(Source data)

########

(** [EthicalFramework.foundational_principles]: the weight of each
    principle, in the order of the dict. *)
Definition foundational_principles : list (string * Q) :=
  [ ("nonmaleficence", 1.0); ("beneficence", 0.95); ("autonomy", 0.95);
    ("justice", 0.90); ("veracity", 0.95); ("fidelity", 0.90);
    ("gratitude", 0.75); ("courage", 0.80); ("compassion", 0.85);
    ("humility", 0.90) ]%Q.

(** The weights a generator expression
    [principles[p]["weight"] for p in violated if p in principles]
    yields: unknown names are skipped, repeated names are repeated. *)
Fixpoint violated_weights (principles : list (string * Q))
    (violated : list string) : list Q :=
  match violated with
  | [] => []
  | p :: rest =>
      match level principles p with
      | Some w => w :: violated_weights principles rest
      | None => violated_weights principles rest
      end
  end.

(** [EthicalFramework.evaluate_action]; [None] is the default argument. *)
Definition evaluate_action (violated_principles : option (list string)) : Q :=
  match violated_principles with
  | None => 1.0
  | Some violated =>
      let total_weight := sum (map snd foundational_principles) in
      let violation_weight :=
        sum (violated_weights foundational_principles violated) in
      1.0 - (violation_weight / total_weight)
  end%Q.

(** The run of a list of stimuli through [process_stimulus]. *)
Definition process_all (stimuli : list Stimulus) (self : ConsciousnessCore)
  : ConsciousnessCore :=
  fold_left process_stimulus stimuli self.

End kael_consciousness_core.

(** ** manus_ai_system.py *)

Module manus_ai_system.
Import Py.
Module ai := multi_ai_integration.
Module gh := github_automation.
Module kael := kael_consciousness_core.

Record Config : Type := mkConfig {
  auto_commit : bool;
  auto_pr : bool;
  auto_merge : bool;
  auto_deploy : bool;
  require_review : bool;
  consciousness_enabled : bool;
  multi_ai_enabled : bool
}.

(** The [stats] dict. *)
Record Stats : Type := mkStats {
  total_operations : nat;
  successful_operations : nat;
  failed_operations : nat;
  code_files_generated : nat;
  commits_made : nat;
  prs_created : nat;
  deployments : nat
}.

(** Entries of [operation_log], one constructor for each "type"; the
    "status" of every one of them is "success". *)
Inductive Operation : Type :=
| initialization (message : string)
| code_generation (feature repository branch : string)
                  (pr_number : option Z) (ai_consensus : ai.Consensus)
| code_analysis (file : string) (code_length : nat)
                (analysis : ai.ConsensusResult)
| question_answering (question : string) (answer : ai.ConsensusResult)
| deployment (repository version environment : string)
             (url : option string).

(** Entries of [error_log]. *)
Inductive ErrorEntry : Type :=
| initialization_error (error : string)
| code_generation_error (feature error : string)
| code_analysis_error (file error : string)
| question_error (question error : string)
| deployment_error (repository version error : string).

(** What an operation returns: [{"error": ...}] or the operation dict. *)
Inductive Reply : Type :=
| Error (error : string)
| Success (operation : Operation).

(** [class ManusAISystem] *)
Record ManusAISystem : Type := mkManusAISystem {
  consciousness : kael.ConsciousnessCore;
  github : gh.GitHubAutomation;
  ai_orchestrator : ai.MultiAIOrchestrator;
  is_running : bool;
  is_authenticated : bool;
  operation_log : list Operation;
  error_log : list ErrorEntry;
  config : Config;
  stats : Stats
}.

Definition name : string := "Manus".
Definition version : string := "1.0.0".
Definition build : string := "complete-system".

########

▶ [TASK PROMPT] All of the entries above need to be printed again exactly.

▶ [YOUR SOLUTION]
(** [EthicalFramework.foundational_principles]: the weight of each
    principle, in the order of the dict. *)
Definition foundational_principles : list (string * Q) :=
  [ ("nonmaleficence", 1.0); ("beneficence", 0.95); ("autonomy", 0.95);
    ("justice", 0.90); ("veracity", 0.95); ("fidelity", 0.90);
    ("gratitude", 0.75); ("courage", 0.80); ("compassion", 0.85);
    ("humility", 0.90) ]%Q.

(** The weights a generator expression
    [principles[p]["weight"] for p in violated if p in principles]
    yields: unknown names are skipped, repeated names are repeated. *)
Fixpoint violated_weights (principles : list (string * Q))
    (violated : list string) : list Q :=
  match violated with
  | [] => []
  | p :: rest =>
      match level principles p with
      | Some w => w :: violated_weights principles rest
      | None => violated_weights principles rest
      end
  end.

(** [EthicalFramework.evaluate_action]; [None] is the default argument. *)
Definition evaluate_action (violated_principles : option (list string)) : Q :=
  match violated_principles with
  | None => 1.0
  | Some violated =>
      let total_weight := sum (map snd foundational_principles) in
      let violation_weight :=
        sum (violated_weights foundational_principles violated) in
      1.0 - (violation_weight / total_weight)
  end%Q.

(** The run of a list of stimuli through [process_stimulus]. *)
Definition process_all (stimuli : list Stimulus) (self : ConsciousnessCore)
  : ConsciousnessCore :=
  fold_left process_stimulus stimuli self.

End kael_consciousness_core.

(** ** manus_ai_system.py *)

Module manus_ai_system.
Import Py.
Module ai := multi_ai_integration.
Module gh := github_automation.
Module kael := kael_consciousness_core.

Record Config : Type := mkConfig {
  auto_commit : bool;
  auto_pr : bool;
  auto_merge : bool;
  auto_deploy : bool;
  require_review : bool;
  consciousness_enabled : bool;
  multi_ai_enabled : bool
}.

(** The [stats] dict. *)
Record Stats : Type := mkStats {
  total_operations : nat;
  successful_operations : nat;
  failed_operations : nat;
  code_files_generated : nat;
  commits_made : nat;
  prs_created : nat;
  deployments : nat
}.

(** Entries of [operation_log], one constructor for each "type"; the
    "status" of every one of them is "success". *)
Inductive Operation : Type :=
| initialization (message : string)
| code_generation (feature repository branch : string)
                  (pr_number : option Z) (ai_consensus : ai.Consensus)
| code_analysis (file : string) (code_length : nat)
                (analysis : ai.ConsensusResult)
| question_answering (question : string) (answer : ai.ConsensusResult)
| deployment (repository version environment : string)
             (url : option string).

(** Entries of [error_log]. *)
Inductive ErrorEntry : Type :=
| initialization_error (error : string)
| code_generation_error (feature error : string)
| code_analysis_error (file error : string)
| question_error (question error : string)
| deployment_error (repository version error : string).

(** What an operation returns: [{"error": ...}] or the operation dict. *)
Inductive Reply : Type :=
| Error (error : string)
| Success (operation : Operation).

(** [class ManusAISystem] *)
Record ManusAISystem : Type := mkManusAISystem {
  consciousness : kael.ConsciousnessCore;
  github : gh.GitHubAutomation;
  ai_orchestrator : ai.MultiAIOrchestrator;
  is_running : bool;
  is_authenticated : bool;
  operation_log : list Operation;
  error_log : list ErrorEntry;
  config : Config;
  stats : Stats
}.

Definition name : string := "Manus".
Definition version : string := "1.0.0".
Definition build : string := "complete-system".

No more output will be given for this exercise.